**Goal of the exercise**
In the entries that follow, find the line containing "[List] structs and", then output exactly every line from the first through that one.

**Material for the task**
(** * Generic singly-linked [List] with push iterators, and [genFib]

    A shallow embedding of the generics / iterators snippets of
    [26_errors.go]: the [List[T]]/[element[T]] chain with [Push],
    [AllElements] and [All], the unbounded generator [genFib], and
    [slices.Collect] as the snippets use it.

    Pointers are modelled as optional addresses into a typed heap; the
    [List] structs and the [element] cells live in a shared [memory], so
    that aliasing between [head], [tail] and the [next] links is the one of
    the program. *)

From Stdlib Require Import ZArith Lia.
From stdpp Require Import base option list strings gmap.
(** A parsed particulate or ultraviolet record always makes a row. *)
Lemma parsed_rows_make_a_dataset (pa pp pu : list parsers.record) :
  pp <> [] \/ pu <> [] ->
  feature_builder.create_ml_dataset (raw_data_of pa pp pu) <> [].
Proof.
  intros H E.
  assert (Hk : exists k, In k (dataset_keys
                                 (feature_builder.create_ml_dataset (raw_data_of pa pp pu)))).
  { destruct H as [H|H]; [destruct pp as [|r rs] | destruct pu as [|r rs]];
      try congruence;
      exists (raw_key (raw.of_record r)); apply dataset_keys_are_input_keys;
      [right; left | right; right];
      cbn [raw_data_of feature_builder.pm10_records feature_builder.uv List.map];
      apply raw_valid_keys_cons; left; (split; [reflexivity | discriminate]). }
  destruct Hk as [k Hk]. rewrite E in Hk. destruct Hk.
Qed.

Lemma opt_sublist {A : Type} (c : bool) (x : A) : (if c then [x] else []) `sublist_of` [x].
Proof. destruct c; [reflexivity | apply sublist_nil_l]. Qed.

(** X29: the report of [process_and_store_weather_data] and the bucket.
    Every reported key holds an object; no object of the bucket is lost,
    and only objects under [raw/], [processed/] and [ml_dataset/] are
    written.  The names come in the order of the stores, each at most
    once; a raw payload is reported only when it is given, a parsed
    payload only with its raw payload, and a parsed particulate or
    ultraviolet payload only with a dataset.  The report is empty (the
    dataset step raised, or nothing was given), or it is complete: every
    given payload is reported and every object written is. *)
Theorem process_and_store_report (asos_raw pm10_raw uv_raw : option string)
  (timestamp : option Z) (b : bucket) (n : nat) :
  let result :=
    fst (process_and_store_weather_data now json_dumps to_parquet accepted
           asos_raw pm10_raw uv_raw timestamp b n) in
  let stored_keys := fst result in
  let b' := snd result in
  let names := List.map fst stored_keys in
  (forall name key, In (name, key) stored_keys -> is_Some (b' !! key)) /\
  grown b b' /\
  names `sublist_of` report_names /\
  (In "asos_raw" names -> given asos_raw = true) /\
  (In "pm10_raw" names -> given pm10_raw = true) /\
  (In "uv_raw" names -> given uv_raw = true) /\
  (In "asos_parsed" names -> In "asos_raw" names) /\
  (In "pm10_parsed" names -> In "pm10_raw" names /\ In "ml_dataset" names) /\
  (In "uv_parsed" names -> In "uv_raw" names /\ In "ml_dataset" names) /\
  (stored_keys = [] \/
   (faithful_report b stored_keys b' /\
    (given asos_raw = true -> In "asos_raw" names) /\
    (given pm10_raw = true -> In "pm10_raw" names) /\
    (given uv_raw = true -> In "uv_raw" names))).
Proof.
  intros result.
  assert (E : result = fst (process_and_store_weather_data now json_dumps to_parquet accepted
                              asos_raw pm10_raw uv_raw timestamp b n)) by reflexivity.
  clearbody result. cbv zeta.
  unfold process_and_store_weather_data in E.
  set (clock := match timestamp with Some t => ret t | None => datetime_now now end) in E.
  clearbody clock. unfold bind at 1 in E. destruct (clock n) as [ts n0].
  unfold bind, ret in E.
  pose proof (parse_if_given_nil (parse_asos_raw now) asos_raw n0) as Na.
  destruct (parse_if_given (parse_asos_raw now) asos_raw n0) as [pa n1].
  pose proof (parse_if_given_nil (parse_pm10_raw now) pm10_raw n1) as Np.
  destruct (parse_if_given (parse_pm10_raw now) pm10_raw n1) as [pp n2].
  pose proof (parse_if_given_nil (parse_uv_raw now) uv_raw n2) as Nu.
  destruct (parse_if_given (parse_uv_raw now) uv_raw n2) as [pu n3].
  cbn [fst] in Na, Np, Nu, E.
  pose proof (parsed_rows_make_a_dataset pa pp pu) as Hml.
  destruct (store_raw_spec b "asos_raw" "asos" asos_raw ts ([], b) (faithful_report_start b))
    as [F1 M1].
  set (st1 := store_raw "asos_raw" "asos" asos_raw ts ([], b)) in *.
  destruct (store_raw_spec b "pm10_raw" "pm10" pm10_raw ts st1 F1) as [F2 M2].
  set (st2 := store_raw "pm10_raw" "pm10" pm10_raw ts st1) in *.
  destruct (store_raw_spec b "uv_raw" "uv" uv_raw ts st2 F2) as [F3 M3].
  set (st3 := store_raw "uv_raw" "uv" uv_raw ts st2) in *.
  destruct (store_parsed_spec b "asos_parsed" "asos" pa ts st3 F3) as [F4 M4].
  set (st4 := store_parsed json_dumps "asos_parsed" "asos" pa ts st3) in *.
  destruct (store_parsed_spec b "pm10_parsed" "pm10" pp ts st4 F4) as [F5 M5].
  set (st5 := store_parsed json_dumps "pm10_parsed" "pm10" pp ts st4) in *.
  destruct (store_parsed_spec b "uv_parsed" "uv" pu ts st5 F5) as [F6 M6].
  set (st6 := store_parsed json_dumps "uv_parsed" "uv" pu ts st5) in *.
  cbn [fst List.map app] in M1. rewrite M1 in M2. rewrite M2 in M3. rewrite M3 in M4.
  rewrite M4 in M5. rewrite M5 in M6. clear M1 M2 M3 M4 M5.
  clear F1 F2 F3 F4 F5. clearbody st6. clear st1 st2 st3 st4 st5.
  set (ds := feature_builder.create_ml_dataset (raw_data_of pa pp pu)) in *.
  (* the three ways out: the handler, no dataset, a dataset *)
  assert (Hout : (result = ([], snd st6) /\ (pa <> [] \/ pp <> [] \/ pu <> [])) \/
                 (result = st6 /\ ((pa = [] /\ pp = [] /\ pu = []) \/ ds = [])) \/
                 (exists ml_key data,
                    result = (store "ml_dataset" ml_key (fst st6), <[ml_key := data]> (snd st6))
                    /\ under_prefixes ml_key = true)).
  { subst result.
    assert (Hs : forall f fs,
               exists ml_key data,
                 (let '(ml_key, b0) := save_ml_dataset to_parquet (f :: fs) ts (snd st6) in
                  (store "ml_dataset" ml_key (fst st6), b0))
                 = (store "ml_dataset" ml_key (fst st6), <[ml_key := data]> (snd st6))
                 /\ under_prefixes ml_key = true).
    { intros f fs. rewrite save_ml_dataset_eq. cbv zeta. eexists _, _. split; [reflexivity|].
      unfold under_prefixes, Py.startswith. rewrite prefix_app. apply orb_true_r. }
    destruct (accepted (raw_data_of pa pp pu)).
    - destruct ds as [|f fs].
      + right; left. split; [|now right]. destruct pa, pp, pu; reflexivity.
      + destruct pa, pp, pu;
          first [ right; left; split; [reflexivity | left; auto]
                | right; right; apply Hs ].
    - destruct pa, pp, pu;
        first [ right; left; split; [reflexivity | left; auto]
              | left; split; [reflexivity | intuition discriminate] ]. }
  clear E.
  assert (G6 : grown b (snd st6)) by (eapply faithful_report_grown; exact F6).
  assert (Hin : forall (x : string) l, In x l <-> existsb (String.eqb x) l = true).
  { intros x l. rewrite existsb_exists. split.
    - intros H. exists x. split; [exact H | apply String.eqb_refl].
    - intros (y & Hy & E). apply String.eqb_eq in E. now subst. }
  assert (Ea : given asos_raw = false -> pa = []) by exact Na.
  assert (Ep : given pm10_raw = false -> pp = []) by exact Np.
  assert (Eu : given uv_raw = false -> pu = []) by exact Nu.
  clear Na Np Nu.
  assert (Sraw : forall l1 l2 l3 : list string,
             (((((if given asos_raw then ["asos_raw"] else []) ++
                 (if given pm10_raw then ["pm10_raw"] else [])) ++
                (if given uv_raw then ["uv_raw"] else [])) ++ l1) ++ l2) ++ l3
             = ((if given asos_raw then ["asos_raw"] else []) ++
                (if given pm10_raw then ["pm10_raw"] else []) ++
                (if given uv_raw then ["uv_raw"] else [])) ++ l1 ++ l2 ++ l3).
  { intros. now rewrite <- !app_assoc. }
  destruct Hout as [[-> Hne]|[[-> Hno]|(ml_key & data & -> & Hu)]]; cbn [fst snd List.map].
  - (* the handler answered *)
    split; [intros ? ? []|]. split; [exact G6|]. split; [apply sublist_nil_l|].
    repeat (split; [intros []|]). now left.
  - (* no dataset *)
    split; [intros nm k Hk; now apply (proj1 F6 nm)|]. split; [exact G6|].
    rewrite M6. clear M6 G6.
    assert (Hnone : pp = [] /\ pu = []).
    { destruct Hno as [(_ & -> & ->)|Hds]; [auto|].
      destruct pp; [|exfalso; apply Hml; [left; discriminate | exact Hds]].
      destruct pu; [|exfalso; apply Hml; [right; discriminate | exact Hds]]. auto. }
    destruct Hnone as [-> ->]. clear Hml Hno Ep Eu.
    split.
    { change report_names
        with ((((["asos_raw"] ++ ["pm10_raw"]) ++ ["uv_raw"]) ++ ["asos_parsed"])
              ++ ["pm10_parsed"; "uv_parsed"; "ml_dataset"])%list.
      rewrite !app_nil_r. rewrite <- (app_nil_r (_ ++ match pa with [] => [] | _ => _ end)).
      repeat apply sublist_app; try apply opt_sublist; try apply sublist_nil_l.
      destruct pa; [apply sublist_nil_l | reflexivity]. }
    assert (Hright : faithful_report b (fst st6) (snd st6)) by exact F6.
    clear F6. rewrite !Hin. clear Hin Sraw.
    destruct (given asos_raw), (given pm10_raw), (given uv_raw);
      try (rewrite (Ea eq_refl)); destruct pa as [|ra pa'];
      try (specialize (Ea eq_refl)); try discriminate;
      (repeat (split; [vm_compute; intuition discriminate|]));
      right; (split; [exact Hright|]); vm_compute; intuition discriminate.
  - (* a dataset *)
    assert (F7 : faithful_report b (store "ml_dataset" ml_key (fst st6))
                   (<[ml_key := data]> (snd st6)))
      by (apply faithful_report_put; assumption).
    split; [intros nm k Hk; now apply (proj1 F7 nm)|].
    split; [eapply faithful_report_grown; exact F7|].
    unfold store in *. rewrite List.map_app, M6. cbn [List.map fst]. clear M6 G6 F6 Hml.
    split.
    { change report_names
        with (((((((["asos_raw"] ++ ["pm10_raw"]) ++ ["uv_raw"]) ++ ["asos_parsed"])
                 ++ ["pm10_parsed"]) ++ ["uv_parsed"]) ++ ["ml_dataset"])%list).
      repeat apply sublist_app; try apply opt_sublist; try reflexivity.
      - destruct pa; [apply sublist_nil_l | reflexivity].
      - destruct pp; [apply sublist_nil_l | reflexivity].
      - destruct pu; [apply sublist_nil_l | reflexivity]. }
    assert (Hright : faithful_report b (fst st6 ++ [("ml_dataset", ml_key)])
                       (<[ml_key := data]> (snd st6))) by exact F7.
    clear F7. rewrite !Hin. clear Hin Sraw.
    destruct (given asos_raw), (given pm10_raw), (given uv_raw);
      try (rewrite (Ea eq_refl)); try (rewrite (Ep eq_refl)); try (rewrite (Eu eq_refl));
      destruct pa as [|ra pa'], pp as [|rp pp'], pu as [|ru pu'];
      try (specialize (Ea eq_refl)); try (specialize (Ep eq_refl));
      try (specialize (Eu eq_refl)); try discriminate;
      (repeat (split; [vm_compute; intuition discriminate|]));
      right; (split; [exact Hright|]); vm_compute; intuition discriminate.
Qed.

**Written response**
(** * Generic singly-linked [List] with push iterators, and [genFib]

    A shallow embedding of the generics / iterators snippets of
    [26_errors.go]: the [List[T]]/[element[T]] chain with [Push],
    [AllElements] and [All], the unbounded generator [genFib], and
    [slices.Collect] as the snippets use it.

    Pointers are modelled as optional addresses into a typed heap; the
    [List] structs and the [element] cells live in a shared [memory], so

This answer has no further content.